Lemma sized_row r v out : row_ok r = true → sized TO out → sized TO (row_out r v out).
Proof.
  unfold row_ok. intros [Hn _]%andb_true_iff Ho. rewrite forallb_forall in Hn.
  assert (∀ f, f ∈ row_names r → fits TO f = true) as Hf.
  { intros f Hf%list_elem_of_In%Hn. by apply andb_true_iff in Hf as [[? _]%andb_true_iff _]. }
  destruct r as [t f s b tm fm sm|t f b|h l f b]; cbn [row_out row_names] in *.
  - assert (fits TO f = true) as H1 by (apply Hf; left). assert (fits TO fm = true) as H2 by (apply Hf; right; left).
    destruct (v t).1; cbn [negb]; [|exact Ho]. pose proof (sized_present b _ (sized_put f (s (v t).2) out H1 Ho)) as H3.
    destruct (v tm).1; [exact (sized_put fm _ _ H2 H3) | exact H3].
  - pose proof (sized_put f (v t).2 out (Hf f ltac:(left)) Ho) as H1. destruct (v t).1; [exact (sized_present b _ H1) | exact H1].
  - destruct ((v h).1 && (v l).1); [|exact Ho]. exact (sized_present b _ (sized_put f _ out (Hf f ltac:(left)) Ho)).
Qed.

Lemma put_step g f x out :
  fits TO f = true → fits TO g = true → (String.eqb f g || apart TO g f) = true → sized TO out →
  sget TO g (telem_put f x out) = put_write g (sget TO g out) (f, x).
Proof.
  intros Hf Hg Ha Ho. unfold put_write. cbn. destruct (String.eqb_spec f g) as [->|Hn]; [by apply put_get | by apply put_other].
Qed.

Lemma row_get g r v out :
  row_beside g r = true → fits TO g = true → apart TO g "present" = true → sized TO out →
  sget TO g (row_out r v out) = foldl (put_write g) (sget TO g out) (row_writes r v).
Proof.
  unfold row_beside, row_ok. rewrite !andb_true_iff, !forallb_forall. intros [[Hn _] Hb] Hg Hp Ho.
  assert (∀ f, f ∈ row_names r → fits TO f = true ∧ (String.eqb f g || apart TO g f) = true) as Hf.
  { intros f Hf. split; [|apply Hb, list_elem_of_In, Hf]. apply list_elem_of_In, Hn in Hf.
    by apply andb_true_iff in Hf as [[? _]%andb_true_iff _]. }
  assert (∀ f b x, f ∈ row_names r → sized TO (telem_present b (telem_put f x out))) as Hs.
  { intros f b x Hin. apply sized_present, sized_put; [by apply Hf | done]. }
  assert (∀ f x, f ∈ row_names r → sized TO (telem_put f x out)) as Hs' by (intros f x Hin; apply sized_put; [by apply Hf | done]).
  destruct r as [t f s b tm fm sm|t f b|h l f b]; cbn [row_out row_writes row_names] in *.
  - assert (f ∈ [f; fm]) as Hi1 by left. assert (fm ∈ [f; fm]) as Hi2 by (right; left).
    destruct (Hf f Hi1), (Hf fm Hi2).
    destruct (v t).1; cbn [negb]; [|reflexivity].
    assert (sget TO g (telem_present b (telem_put f (s (v t).2) out)) = put_write g (sget TO g out) (f, s (v t).2)) as E.
    { rewrite (present_other g b _ Hg Hp (Hs' f _ Hi1)). by apply put_step. }
    destruct (v tm).1; cbn [foldl]; [|exact E]. rewrite (put_step g fm _ _ ltac:(assumption) Hg ltac:(assumption) (Hs f b _ Hi1)).
    by rewrite E.
  - assert (f ∈ [f]) as Hi by left. destruct (Hf f Hi). cbn [foldl].
    destruct (v t).1; [rewrite (present_other g b _ Hg Hp (Hs' f _ Hi))|]; by apply put_step.
  - assert (f ∈ [f]) as Hi by left. destruct (Hf f Hi). destruct ((v h).1 && (v l).1); cbn [foldl]; [|reflexivity].
    rewrite (present_other g b _ Hg Hp (Hs' f _ Hi)). by apply put_step.
Qed.

Lemma row_present_get r v out :
  row_ok r = true → uint 32 (row_bit r) → uint 32 (sget TO "present" out) → sized TO out →
  sget TO "present" (row_out r v out) =
    if row_present r v then Z.lor (sget TO "present" out) (row_bit r) else sget TO "present" out.
Proof.
  intros Hok Hb Hu Ho. unfold row_ok in Hok. apply andb_true_iff in Hok as [Hn _]. rewrite forallb_forall in Hn.
  assert (∀ f, f ∈ row_names r → fits TO f = true ∧ apart TO "present" f = true) as Hf.
  { intros f Hf%list_elem_of_In%Hn. apply andb_true_iff in Hf as [[? _]%andb_true_iff ?]. split; assumption. }
  assert (∀ f x o, f ∈ row_names r → sized TO o → sget TO "present" (telem_put f x o) = sget TO "present" o) as Hput.
  { intros f x o Hin Hso. destruct (Hf f Hin). by apply put_other. }
  assert (∀ f x, f ∈ row_names r → sized TO (telem_put f x out)) as Hs by (intros f x Hin; apply sized_put; [by apply Hf | done]).
  assert (∀ b, uint 32 b → Z.lor (sget TO "present" out) b mod 2 ^ 32 = Z.lor (sget TO "present" out) b) as Hm.
  { intros b' Hb'. apply Z.mod_small. by apply uint_lor. }
  destruct r as [t f s b tm fm sm|t f b|h l f b]; cbn [row_out row_names row_bit row_present] in *.
  - assert (f ∈ [f; fm]) as Hi1 by left. assert (fm ∈ [f; fm]) as Hi2 by (right; left).
    destruct (v t).1; cbn [negb]; [|reflexivity].
    assert (sget TO "present" (telem_present b (telem_put f (s (v t).2) out)) = Z.lor (sget TO "present" out) b) as E.
    { rewrite (present_get b _ (Hs f _ Hi1)), (Hput f _ _ Hi1 Ho). by apply Hm. }
    destruct (v tm).1; [|exact E]. rewrite (Hput fm _ _ Hi2 (sized_present b _ (Hs f _ Hi1))). exact E.
  - assert (f ∈ [f]) as Hi by left.
    destruct (v t).1; [rewrite (present_get b _ (Hs f _ Hi))|]; rewrite (Hput f _ _ Hi Ho); [by apply Hm | reflexivity].
  - assert (f ∈ [f]) as Hi by left. destruct ((v h).1 && (v l).1); [|reflexivity].
    rewrite (present_get b _ (Hs f _ Hi)), (Hput f _ _ Hi Ho). by apply Hm.
Qed.

Definition all_rows (rs : list Row) (v : Answers) (out : list Z) : list Z := foldl (λ o r, row_out r v o) out rs.

Lemma rows_sized rs v out : forallb row_ok rs = true → sized TO out → sized TO (all_rows rs v out).
Proof.
  unfold all_rows. revert out. induction rs as [|r rs IH]; intros out Hr Ho; [exact Ho|].
  cbn in Hr. apply andb_true_iff in Hr as [H1 H2]. cbn [foldl]. apply (IH _ H2), (sized_row _ _ _ H1 Ho).
Qed.

Lemma rows_get g rs v out :
  forallb (row_beside g) rs = true → fits TO g = true → apart TO g "present" = true → sized TO out →
  sget TO g (all_rows rs v out) = foldl (put_write g) (sget TO g out) (concat ((λ r, row_writes r v) <$> rs)).
Proof.
  unfold all_rows. intros Hr Hg Hp. revert out. induction rs as [|r rs IH]; intros out Ho; [reflexivity|].
  cbn in Hr. apply andb_true_iff in Hr as [H1 H2]. assert (row_ok r = true) as Hk by (by apply andb_true_iff in H1 as [? _]).
  cbn [foldl fmap list_fmap concat]. rewrite (IH H2 _ (sized_row _ _ _ Hk Ho)), foldl_app. by rewrite (row_get g r v out H1 Hg Hp Ho).
Qed.

Lemma rows_present rs v out :
  forallb (λ r, row_ok r && (0 <=? row_bit r) && (row_bit r <? 2 ^ 32)) rs = true →
  uint 32 (sget TO "present" out) → sized TO out →
  sget TO "present" (all_rows rs v out) = foldl (λ acc r, if row_present r v then Z.lor acc (row_bit r) else acc) (sget TO "present" out) rs.
Proof.
  unfold all_rows. revert out. induction rs as [|r rs IH]; intros out Hr Hu Ho; [reflexivity|].
  cbn [forallb] in Hr. apply andb_true_iff in Hr as [[[Hk H1]%andb_true_iff H2]%andb_true_iff Hr].
  apply Z.leb_le in H1. apply Z.ltb_lt in H2. assert (uint 32 (row_bit r)) as Hb by (by split).
  pose proof (row_present_get r v out Hk Hb Hu Ho) as E. cbn [foldl]. rewrite (IH (row_out r v out) Hr); [by rewrite E | | exact (sized_row _ _ _ Hk Ho)].
  rewrite E. destruct (row_present r v); [by apply uint_lor | exact Hu].
Qed.

(** The fields of the reply, in the order of the structure. *)
Definition telem_fields : list string := concat (row_names <$> telem_rows).

(** A reply that encodes the answers [v]. *)
Record encodes (v : Answers) (out : list Z) : Prop := {
  en_size : sized TO out;
  en_field f : f ∈ telem_fields → sget TO f out = written (telem_writes v) f;
  en_present : sget TO "present" out = present_bits telem_rows v
}.

Lemma rows_encode v : encodes v (all_rows telem_rows v (szero TO)).
Proof.
  assert (∀ f, f ∈ telem_fields → (forallb (row_beside f) telem_rows && fits TO f && apart TO f "present" && (sget TO f (szero TO) =? 0)) = true) as Hf.
  { intros f Hin. apply list_elem_of_In in Hin. revert f Hin. apply forallb_forall. vm_compute. reflexivity. }
  split.
  - apply rows_sized; [vm_compute; reflexivity | apply sized_szero].
  - intros f Hin. apply Hf in Hin as [[[H1 H2]%andb_true_iff H3]%andb_true_iff H4]%andb_true_iff.
    rewrite (rows_get f telem_rows v _ H1 H2 H3 (sized_szero TO)). apply Z.eqb_eq in H4. by rewrite H4.
  - assert (sget TO "present" (szero TO) = 0) as E by (vm_compute; reflexivity).
    rewrite rows_present; [rewrite E; reflexivity | vm_compute; reflexivity | rewrite E; split; reflexivity || discriminate | apply sized_szero].
Qed.

Section request.
Context {P : Platform}.

Lemma query_encodes w : ∃ v, answered w v ∧ encodes v (query_telemetry_out w).1.
Proof.
  destruct (run_rows_out w telem_rows w (szero TO) (λ t, (TtBhTagPresent t w).1)) as (v & Hv & _ & E & _).
  - apply (bool_decide_unpack _). vm_compute. exact I.
  - reflexivity.
  - by apply answered_now.
  - exists v. split; [exact Hv|]. rewrite query_rows, E. apply rows_encode.
Qed.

Exercise goal
Precisely the lines between those holding "pose proof (row_present_get" and "(** A reply that encodes the answers [v]. *)", inclusive, are to be reproduced from the listing above, with nothing added.

Task solution
  pose proof (row_present_get r v out Hk Hb Hu Ho) as E. cbn [foldl]. rewrite (IH (row_out r v out) Hr); [by rewrite E | | exact (sized_row _ _ _ Hk Ho)].
  rewrite E. destruct (row_present r v); [by apply uint_lor | exact Hu].
Qed.

(** The fields of the reply, in the order of the structure. *)
Definition telem_fields : list string := concat (row_names <$> telem_rows).

(** A reply that encodes the answers [v]. *)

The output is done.